Tatsächlich hat sich Taylor zuletzt kritisch zur Zinspolitik der Fed geäußert. Er vertritt die Ansicht, dass die US-Notenbank wegen ihrer expansiven Politik die Finanzkrise von 2007/08 mitverursacht hat. Seitdem bewege sich die Fed in einem "strategiefreien Raum". Ihr Vorgehen sei zu zögerlich und oft zu wenig vorhersehbar.

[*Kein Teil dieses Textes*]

Lemma find_best_match_too_few_witness :
  List.length [Some 4%Z] < List.length [0; 1]%Z
  /\ find_best_match [0; 1]%Z [Some 4%Z] [[1; 5]; [5; 1]]%Z
     = inl AssertionError.
Proof.
  split; [simpl; lia|].
  apply (find_best_match_too_few [0; 1]%Z [Some 4%Z] [[1; 5]; [5; 1]]%Z).
  simpl; lia.
Defined.

(** C2, as stated, fails: the placeholder pairing costs 0, is tried first and
    is never beaten by the pairing at distance 3. *)
Lemma placeholder_beats_real_match :
  find_best_match [0]%Z [None; Some 1%Z] [[7; 3]]%Z <> inr [(0%Z, Some 1%Z)].
Proof. vm_compute. discriminate. Qed.

(** C2 (amended): for [indices1 = [0]], [indices2 = [placeholder, 1]] and
    [distance_matrix[0][1] = 3], [find_best_match] returns [{0: None}]: the
    zero-cost pairing with the placeholder is preferred over the real match
    at distance 3. *)
Theorem find_best_match_placeholder (distance_matrix : list (list Z))
  (row : list Z) :
  getitem distance_matrix 0%Z = inr row -> getitem row 1%Z = inr 3%Z ->
  find_best_match [0]%Z [None; Some 1%Z] distance_matrix
  = inr [(0%Z, None)].
Proof.
  intros Hr Hd. unfold find_best_match. cbn [List.length permutations picks
    flat_map map app fst snd search combine match_distance].
  rewrite Hr. cbn [bind]. rewrite Hd. reflexivity.
Qed.

Lemma find_best_match_placeholder_witness :
  getitem [[7; 3]]%Z 0%Z = inr [7; 3]%Z
  /\ getitem [7; 3]%Z 1%Z = inr 3%Z
  /\ find_best_match [0]%Z [None; Some 1%Z] [[7; 3]]%Z = inr [(0%Z, None)].
Proof.
  split; [reflexivity|]. split; [reflexivity|].
  apply (find_best_match_placeholder [[7; 3]]%Z [7; 3]%Z); reflexivity.
Defined.

(** ** The entries of [flatten] are the leaf positions of the structure *)

Lemma in_extend_enumerate_inv {A B} (f : nat -> A -> list B) (l : list A)
  (e : B) :
  forall i,
    In e (extend_enumerate f i l) ->
    exists n a, nth_error l n = Some a /\ In e (f (i + n) a).
Proof.
  induction l as [|a l IH]; intros i H; simpl in H; [contradiction|].
  apply in_app_or in H. destruct H as [H | H].
  - exists 0, a. split; [reflexivity | now rewrite Nat.add_0_r].
  - destruct (IH _ H) as [n [b [Hn Hb]]]. exists (S n), b.
    split; [exact Hn|]. now replace (i + S n) with (S i + n) by lia.
Qed.

Lemma at_path_leaf (p : path) :
  forall v c,
    wf_value v = true -> at_path v p = Some c ->
    is_leaf_position c = true -> In (p, leaf_value c) (rel_leaves v).
Proof.
  induction p as [|seg p IH]; intros v c Hwf Hat Hc.
  - simpl in Hat. inversion Hat; subst.
    destruct c as [| | | | |[|]|[|]]; try discriminate; simpl; now left.
  - destruct v as [| | | | |items|elems]; simpl in Hat; try discriminate.
    + destruct (dict_get key_eqb items seg) as [v'|] eqn:Hg; [|discriminate].
      apply (dict_get_some_in key_eqb key_eqb_eq) in Hg.
      destruct (wf_value_dict items Hwf) as [_ Hvs].
      rewrite Forall_forall in Hvs. pose proof (Hvs _ Hg) as Hwf'.
      destruct items as [|kv items]; [contradiction|].
      change (rel_leaves (VDict (kv :: items))) with
        (flat_map (fun kv => map (fun e => (fst kv :: fst e, snd e))
                               (rel_leaves (snd kv))) (kv :: items)).
      apply in_flat_map. exists (seg, v'). split; [exact Hg|].
      apply (in_map (fun e => (seg :: fst e, snd e)) _ (p, leaf_value c)).
      now apply (IH v' c).
    + destruct seg as [|i|]; try discriminate.
      destruct (i <? 0)%Z eqn:Hi; [discriminate|].
      destruct (nth_error elems (Z.to_nat i)) as [v'|] eqn:Hn; [|discriminate].
      pose proof (wf_value_list elems Hwf) as Hvs.
      rewrite Forall_forall in Hvs.
      pose proof (Hvs _ (nth_error_In _ _ Hn)) as Hwf'.
      destruct elems as [|x elems]; [destruct (Z.to_nat i); discriminate|].
      change (rel_leaves (VList (x :: elems))) with
        (extend_enumerate
           (fun j v' => map (fun e => (KInt (Z.of_nat j) :: fst e, snd e))
                          (rel_leaves v')) 0 (x :: elems)).
      pose proof (in_extend_enumerate rel_leaves (x :: elems) (Z.to_nat i) v'
                    (p, leaf_value c) Hn (IH v' c Hwf' Hat Hc) 0) as G.
      simpl fst in G. simpl snd in G. rewrite Nat.add_0_l in G.
      rewrite Z2Nat.id in G by (apply Z.ltb_ge in Hi; lia). exact G.
Qed.

Lemma rel_leaves_at_path (v : value) :
  wf_value v = true ->
  forall p x,
    In (p, x) (rel_leaves v) ->
    exists c, at_path v p = Some c /\ is_leaf_position c = true
              /\ x = leaf_value c.
Proof.
  induction v as [v Hv | items IH | elems IH] using value_nested_ind;
    intros Hwf p x Hin.
  - destruct v; try discriminate; simpl in Hin;
      destruct Hin as [Hin | []]; inversion Hin; subst;
      eexists; (split; [reflexivity|]); split; reflexivity.
  - destruct (wf_value_dict items Hwf) as [Hk Hvs].
    destruct items as [|kv items].
    { simpl in Hin. destruct Hin as [Hin | []]. inversion Hin; subst.
      exists (VDict []). repeat split. }
    change (rel_leaves (VDict (kv :: items))) with
      (flat_map (fun kv => map (fun e => (fst kv :: fst e, snd e))
                             (rel_leaves (snd kv))) (kv :: items)) in Hin.
    apply in_flat_map in Hin. destruct Hin as [[k v'] [Hkv Hin]].
    apply in_map_iff in Hin. destruct Hin as [[p' x'] [E Hin]].
    simpl in E. inversion E; subst. simpl in Hin.
    rewrite Forall_forall in IH, Hvs.
    destruct (IH _ Hkv (Hvs _ Hkv) p' x Hin) as [c [Hat [Hc Hx]]].
    exists c. split; [|split; assumption].
    cbn [at_path].
    now rewrite (dict_get_in key_eqb key_eqb_eq _ _ _ Hk Hkv).
  - pose proof (wf_value_list elems Hwf) as Hvs.
    destruct elems as [|y elems].
    { simpl in Hin. destruct Hin as [Hin | []]. inversion Hin; subst.
      exists (VList []). repeat split. }
    change (rel_leaves (VList (y :: elems))) with
      (extend_enumerate
         (fun i v' => map (fun e => (KInt (Z.of_nat i) :: fst e, snd e))
                        (rel_leaves v')) 0 (y :: elems)) in Hin.
    apply in_extend_enumerate_inv in Hin.
    destruct Hin as [n [v' [Hn Hin]]]. rewrite Nat.add_0_l in Hin.
    apply in_map_iff in Hin. destruct Hin as [[p' x'] [E Hin]].
    simpl in E. inversion E; subst.
    rewrite Forall_forall in IH, Hvs.
    pose proof (nth_error_In _ _ Hn) as Hv'.
    destruct (IH _ Hv' (Hvs _ Hv') p' x Hin) as [c [Hat [Hc Hx]]].
    exists c. split; [|split; assumption].
    cbn [at_path].
    destruct (Z.of_nat n <? 0)%Z eqn:Hneg; [apply Z.ltb_lt in Hneg; lia|].
    now rewrite Nat2Z.id, Hn.
Qed.

Lemma flatten_rel_leaves (d : list (key * value)) :
  wf_dict d = true -> d <> [] -> flatten d None = rel_leaves (VDict d).
Proof.
  intros Hwf Hd. rewrite (flatten_leaves d Hwf).
  destruct d as [|kv d]; [congruence | reflexivity].
Qed.

Lemma at_path_app (p q : path) :
  forall v,
    at_path v (p ++ q)
    = match at_path v p with
      | Some c => at_path c q
      | None => None
      end.
Proof.
  induction p as [|seg p IH]; intros v; [reflexivity|].
  simpl. destruct v as [| | | | |items|elems]; try reflexivity.
  - destruct (dict_get key_eqb items seg); [apply IH | reflexivity].
  - destruct seg; try reflexivity.
    destruct (z <? 0)%Z; [reflexivity|].
    destruct (nth_error elems (Z.to_nat z)); [apply IH | reflexivity].
Qed.

Lemma at_path_below_leaf (c : value) (q : path) :
  is_leaf_position c = true -> at_path c q <> None -> q = [].
Proof.
  intros Hc Hq. destruct q as [|seg q]; [reflexivity|]. exfalso. apply Hq.
  destruct c as [| | | | |[|]|[|]]; try discriminate; try reflexivity.
  simpl. destruct seg; try reflexivity.
  destruct (z <? 0)%Z; [reflexivity|]. now destruct (Z.to_nat z).
Qed.

(** X1: a value that is neither a mapping nor a list, found at path [p] of
    a well-formed dictionary, is stored under [p] by [flatten]. *)
Theorem flatten_lookup_scalar (d : list (key * value)) (p : path) (c : value) :
  wf_dict d = true ->
  at_path (VDict d) p = Some c -> is_container c = false ->
  dict_get path_eqb (flatten d None) p = Some c.
Proof.
  intros Hwf Hat Hc.
  assert (Hd : d <> []).
  { intros ->. destruct p as [|seg p]; simpl in Hat; [|discriminate].
    inversion Hat; subst. discriminate. }
  assert (Hl : is_leaf_position c = true)
    by (unfold is_leaf_position; now rewrite Hc).
  pose proof (at_path_leaf p (VDict d) c Hwf Hat Hl) as Hin.
  rewrite (flatten_rel_leaves d Hwf Hd).
  assert (E : leaf_value c = c)
    by (destruct c as [| | | | |[|]|[|]]; try discriminate; reflexivity).
  rewrite E in Hin.
  apply (dict_get_in path_eqb path_eqb_eq); [|exact Hin].
  rewrite <- (flatten_rel_leaves d Hwf Hd). apply flatten_keys_nodup.
Qed.

Lemma flatten_lookup_scalar_witness :
  wf_dict [(KStr "a", VList [VInt 7; VDict [(KStr "b", VStr "x")]])] = true
  /\ at_path (VDict [(KStr "a", VList [VInt 7; VDict [(KStr "b", VStr "x")]])])
       [KStr "a"; KInt 1; KStr "b"] = Some (VStr "x")
  /\ is_container (VStr "x") = false
  /\ dict_get path_eqb
       (flatten [(KStr "a", VList [VInt 7; VDict [(KStr "b", VStr "x")]])] None)
       [KStr "a"; KInt 1; KStr "b"] = Some (VStr "x").
Proof.
  repeat (split; [reflexivity|]).
  apply (flatten_lookup_scalar
           [(KStr "a", VList [VInt 7; VDict [(KStr "b", VStr "x")]])]
           [KStr "a"; KInt 1; KStr "b"] (VStr "x")); reflexivity.
Defined.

Entscheidung noch vor dem 3. November?

Eine allzu restriktive Geldpolitik ist allerdings nicht im Sinne der amerikanischen Unternehmen und des wirtschaftsfreundlichen US-Präsidenten. Taylor ist deshalb keineswegs der einzige Kandidat, der als möglicher Nachfolger von Janet Yellen gehandelt wird. Medien nennen vor allem Fed-Direktor Jerome Powell als aussichtsreichsten Kandidaten. Zudem ist die Rede vom ehemaligen Fed-Mitglied Kevin Warsh, Trumps Wirtschaftsberater Gary Cohn sowie Yellen selbst. Am morgigen Donnerstag will sich Trump mit Yellen als letzte der fünf Kandidaten treffen.

Jerome Powell
galerie

Jerome Powell

Das "Wall Street Journal" berichtet, dass Trump seine Entscheidung noch vor seiner Asienreise, die am 3. November beginnt, bekanntgeben könnte. Die Bekanntgabe der Personalie Anfang November würde dem Senat Zeit für den Bestätigungsprozess verschaffen, sagte der Insider.

Jerome Powell hat beste Chancen

Die besten Chancen im Rennen um den Fed-Führungsposten hat nach Einschätzung von Volkswirten derzeit Powell. Knapp mehr als die Hälfte von 40 befragten Ökonomen gehen davon aus, dass Powell von Trump zum Nachfolger Yellens ernannt wird, wie eine Umfrage der Nachrichtenagentur Reuters ergab. Mit Powell wäre nach Ansicht der Volkswirte ein hohes Maß an Kontinuität gewährleistet. Das käme an den Finanzmärkten gut an, sagte Ryan Sweet von Moody's Analytics. Es bleibt also spannend.